The Yemeni rebels began striking Red Sea shipping in November, saying they were hitting Israeli-linked vessels in support of Palestinians in Gaza, which has been ravaged by Israel’s conflict against Hamas.

The Houthis have since declared US and British interests to be legitimate targets as well.

In addition to military action, Washington is seeking to put diplomatic and financial pressure on the Houthis, redesignating them as a “terrorist” organisation last week after dropping that label soon after President Joe Biden took office.

The rebels reiterated on Monday that they will “respond to any attack” on Yemen and continue to “prevent Israeli ships” from passing through the Gulf of Aden and the Red Sea until the end of the war in Gaza.

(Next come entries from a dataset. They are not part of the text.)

(** The items the [Upload] operations of a run push. *)
Definition pushed (ops : list QueueOp) : list QueueItem :=
  flat_map (fun op => match op with
                      | Drain _ => []
                      | Upload addonData path now _ =>
                          [{| data := addonData; filePath := path; timestamp := now |}]
                      end) ops.

(** An attempt is a delivery when the response has status 200; every other
    settlement makes [uploadSingleItem] throw. *)
Definition delivered (o : HttpOutcome) : bool :=
  match o with
  | HttpResponse status _ => status =? 200
  | HttpRejected _ => false
  end.

(** Queue items are told apart by source path and enqueue time. *)
Definition same_item (a b : QueueItem) : bool :=
  String.eqb (filePath a) (filePath b) && (timestamp a =? timestamp b).

(** How often the deliveries of [x] failed in a log. *)
Definition failure_count (x : QueueItem) (log : list Attempt) : nat :=
  length (List.filter (fun a => same_item x (attempted a) && negb (delivered (outcome a))) log).

(** A cycle environment in which nothing interleaves and every request is
    rejected. *)
Definition rejecting (gate finish : Z) : CycleEnv :=
  {| gate_time := gate;
     delivery := fun _ => ([], HttpRejected "timeout of 30000ms exceeded");
     end_time := finish |}.

(** [testConnection]: the request goes through the same client, hence
    through the interceptor; any response that resolves counts as success. *)
Module ConnectionTest.
Record t : Type := {
  success : bool;
  latency : option Z;
  error : option string;
  serverInfo : option JsVal
}.
End ConnectionTest.

Definition testConnection (startTime endTime : Z) (o : HttpOutcome) (responseData : JsVal)
    (u : t) : ConnectionTest.t * t :=
  match o with
  | HttpResponse _ _ =>
      ({| ConnectionTest.success := true;
          ConnectionTest.latency := Some (endTime - startTime);
          ConnectionTest.error := None;
          ConnectionTest.serverInfo := Some responseData |},
       intercept o u)
  | HttpRejected message =>
      ({| ConnectionTest.success := false;
          ConnectionTest.latency := None;
          ConnectionTest.error := Some message;
          ConnectionTest.serverInfo := None |},
       intercept o u)
  end.

(** [forceSyncAll]: the response, its [timestamp] field, and the uploader
    after the interceptor has run. *)
Definition forceSyncAll (now : Z) (o : HttpOutcome) (u : t) : UploadResponse * option Z * t :=
  match o with
  | HttpResponse _ _ =>
      ({| success := true;
          message := Some "Force sync completed - manually triggered data synchronization";
          error := None |},
       Some now, intercept o u)
  | HttpRejected e =>
      ({| success := false; message := None; error := Some e |}, None, intercept o u)
  end.

Record QueueStatus : Type := {
  queueLength : nat;
  status_isUploading : bool;
  status_consecutiveFailures : Z
}.

Definition getQueueStatus (u : t) : QueueStatus :=
  {| queueLength := length (uploadQueue u);
     status_isUploading := isUploading u;
     status_consecutiveFailures := consecutiveFailures u |}.

(** The items that [uploadData] calls push during a delivery, and whether
    [clearQueue] is among the interleaved events. *)
Definition arrived (during : list Interleaved) : list QueueItem :=
  flat_map (fun e => match e with Arrive item => [item] | _ => [] end) during.

Definition clears (e : Interleaved) : bool :=
  match e with ClearQueue => true | _ => false end.

(** The interleaved events of the first [n] deliveries of a cycle. *)
Definition during_first (env : CycleEnv) (n : nat) : list Interleaved :=
  flat_map (fun i => (delivery env i).1) (seq 0 n).

(** Every delivery of the cycle is answered with status 200 and nothing
    interleaves. *)
Definition delivers_all (env : CycleEnv) : Prop :=
  forall i, exists statusText, delivery env i = ([], HttpResponse 200 statusText).

(** What a cycle that delivers every item of its batch does to the
    configuration. *)
Definition sync_batch {C} `{ConfigProvider C} (batch : list QueueItem) (configManager : C) : C :=
  fold_left
    (fun cm item =>
       sync_characters (map fst (AddonData.characters (data item))) (timestamp item) cm)
    batch configManager.

End DataUploader.

(** * Vocabulary of the statements *)

(** A configuration provider that only records the calls made to its
    [updateCharacterSync]. *)
Module Recorder.
Definition t : Type := list (string * string * Z).

#[global] Instance provider : ConfigProvider t := {|
  cfg_getDeviceId := fun _ => "recorder";
  cfg_getServerUrl := fun _ => "";
  cfg_isAutoUploadEnabled := fun _ => true;
  cfg_updateCharacterSync := fun n r timestamp calls => (calls ++ [(n, r, timestamp)])%list
|}.
End Recorder.

(** Snapshots for closed examples: a character extracted from an empty
    table under the given key, and a snapshot holding such characters. *)
Definition plain_character (key : string) : CharacterData.t :=
  {| CharacterData.name := FileWatcher.split_part key 0;
     CharacterData.realm := Js.or_else (FileWatcher.split_part key 1) (JStr "Unknown");
     CharacterData.cards := [];
     CharacterData.professions := [];
     CharacterData.class := JStr "WARRIOR";
     CharacterData.lastUpdate := 0 |}.

Definition snapshot_of (keys : list string) : AddonData.t :=
  {| AddonData.characters := map (fun key => (key, plain_character key)) keys;
     AddonData.auctionData :=
       {| AuctionData.lastScan := JNum (Num 0); AuctionData.scanCount := JNum (Num 0);
          AuctionData.realm := JStr "Unknown"; AuctionData.itemCount := 0;
          AuctionData.data := JObj [] |};
     AddonData.craftedCards := JObj [];
     AddonData.settings := JObj [];
     AddonData.timestamp := 0;
     AddonData.version := "1.0.0" |}.

Definition configured (n r : string) (lastSync : option Z) : ConfigManager.CharacterConfig :=
  {| ConfigManager.name := n; ConfigManager.realm := r;
     ConfigManager.enabled := true; ConfigManager.lastSync := lastSync |}.

Definition config_with (cs : list ConfigManager.CharacterConfig) : ConfigManager.t :=
  {| ConfigManager.wowPath := ""; ConfigManager.serverUrl := "https://scribey.app";
     ConfigManager.autoUpload := true; ConfigManager.uploadInterval := 30000;
     ConfigManager.characters := cs;
     ConfigManager.deviceId := None; ConfigManager._deviceId := None |}.

(** Scenario E: the queue item of a snapshot with the characters "A-R1"
    and "B-R1", and a configuration that knows both. *)
Definition scenario_E_item : DataUploader.QueueItem :=
  {| DataUploader.data := snapshot_of ["A-R1"; "B-R1"];
     DataUploader.filePath := "Scribey.lua";
     DataUploader.timestamp := 1700000000000 |}.

Definition scenario_E_config : ConfigManager.t :=
  config_with [configured "A" "R1" None; configured "C" "R1" None; configured "B" "R1" (Some 7)].

(** Queue items for closed examples. *)
Definition queue_item (key path : string) (time : Z) : DataUploader.QueueItem :=
  {| DataUploader.data := snapshot_of [key];
     DataUploader.filePath := path;
     DataUploader.timestamp := time |}.

Definition item_X : DataUploader.QueueItem := queue_item "X-R1" "x/Scribey.lua" 25000.
Definition item_Y : DataUploader.QueueItem := queue_item "Y-R1" "y/Scribey.lua" 1000.

(** A run in which [item_Y] is enqueued and rejected four times, [item_X]
    arrives during the back-off, and the next cycle that passes the gate
    takes both. *)
Definition late_arrival_run : list DataUploader.QueueOp :=
  [ DataUploader.Upload (snapshot_of ["Y-R1"]) "y/Scribey.lua" 1000 (DataUploader.rejecting 1000 1001);
    DataUploader.Drain (DataUploader.rejecting 2001 2002);
    DataUploader.Drain (DataUploader.rejecting 3002 3003);
    DataUploader.Drain (DataUploader.rejecting 20000 20001);
    DataUploader.Upload (snapshot_of ["X-R1"]) "x/Scribey.lua" 25000 (DataUploader.rejecting 25000 25001);
    DataUploader.Drain (DataUploader.rejecting 41000 41001) ].

(** A full batch met by a service that rejects everything, one second after
    the previous cycle ended. *)
Definition five_items : list DataUploader.QueueItem :=
  [ queue_item "A-R1" "a/Scribey.lua" 1100; queue_item "B-R1" "b/Scribey.lua" 1200;
    queue_item "C-R1" "c/Scribey.lua" 1300; queue_item "D-R1" "d/Scribey.lua" 1400;
    queue_item "E-R1" "e/Scribey.lua" 1500 ].

Definition after_a_delivery : DataUploader.t :=
  {| DataUploader.uploadQueue := five_items;
     DataUploader.isUploading := false;
     DataUploader.lastUploadAttempt := 1000;
     DataUploader.consecutiveFailures := 0 |}.

(** The back-off gate is open: too few failures, or enough time elapsed. *)
Definition gate_open (env : DataUploader.CycleEnv) (u : DataUploader.t) : Prop :=
  DataUploader.consecutiveFailures u < 3
  \/ DataUploader.backoffTime u <= DataUploader.gate_time env - DataUploader.lastUploadAttempt u.

(** Nothing interleaves and the first request of the cycle is rejected. *)
Definition rejects_first (env : DataUploader.CycleEnv) : Prop :=
  exists message, DataUploader.delivery env 0%nat = ([], DataUploader.HttpRejected message).

(** How many handler runs of a trace entered the pipeline, and how many
    reached the upload queue. *)
Definition decode_count (effs : list FileWatcher.Effects) : nat :=
  length (List.filter FileWatcher.decoded effs).

Definition enqueue_count (effs : list FileWatcher.Effects) : nat :=
  length (List.filter (fun eff => bool_decide (is_Some (FileWatcher.enqueued eff))) effs).

(** ** Instances for closed examples *)

(** The conversion of strings of decimal digits (and of the empty string);
    the examples below never convert any other string to a number. *)
Definition digits_engine : JsEngine :=
  {| StringToNumber := fun s =>
       if String.eqb s "" then Num 0
       else match NilEmpty.uint_of_string s with
            | Some u => Num (Z.of_N (N.of_uint u))
            | None => NaN
            end |}.

(** A string literal as [luaparse] 0.3 reports it in its default encoding
    mode: no [value], and the [raw] source text with its quotes. *)
Definition quoted (s : string) : string :=
  String FileWatcher.double_quote (s +:+ String FileWatcher.double_quote "").

Definition string_literal (s : string) : Ast := StringLiteral None (quoted s).

Definition named_field (k : string) (v : Ast) : Ast := TableKeyString (Identifier k) v.

(** Scenario A: the table text and the tree [luaparse] builds for it. *)
Definition scenario_A_text : string :=
  "ScribeyDB = { character_data = { [" +:+ quoted "Foo-Bar" +:+ "] = { character_name="
  +:+ quoted "Foo" +:+ ", realm_name=" +:+ quoted "Bar" +:+ ", class=" +:+ quoted "MAGE"
  +:+ ", professions={{name=" +:+ quoted "Tailoring"
  +:+ ",skill_level=300,max_skill_level=300}} } } }".

Definition scenario_A_character : Ast :=
  TableConstructorExpression
    [ named_field "character_name" (string_literal "Foo");
      named_field "realm_name" (string_literal "Bar");
      named_field "class" (string_literal "MAGE");
      named_field "professions"
        (TableConstructorExpression
           [ TableValue
               (TableConstructorExpression
                  [ named_field "name" (string_literal "Tailoring");
                    named_field "skill_level" (NumericLiteral 300);
                    named_field "max_skill_level" (NumericLiteral 300) ]) ]) ].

The latest round of the Israel-Gaza conflict began after an unprecedented October attack by the Palestinian militant group that resulted in the deaths of about 1,140 people in Israel, mostly civilians, according to Israeli figures.

Israel responded with a relentless air and ground offensive that has killed at least 25,490 people, around 70 per cent of them women, children and adolescents, according to the health ministry in Hamas-run Gaza.

Those deaths have sparked widespread anger across the region and stoked violence involving Iran-backed groups in Lebanon, Iraq and Syria as well as Yemen.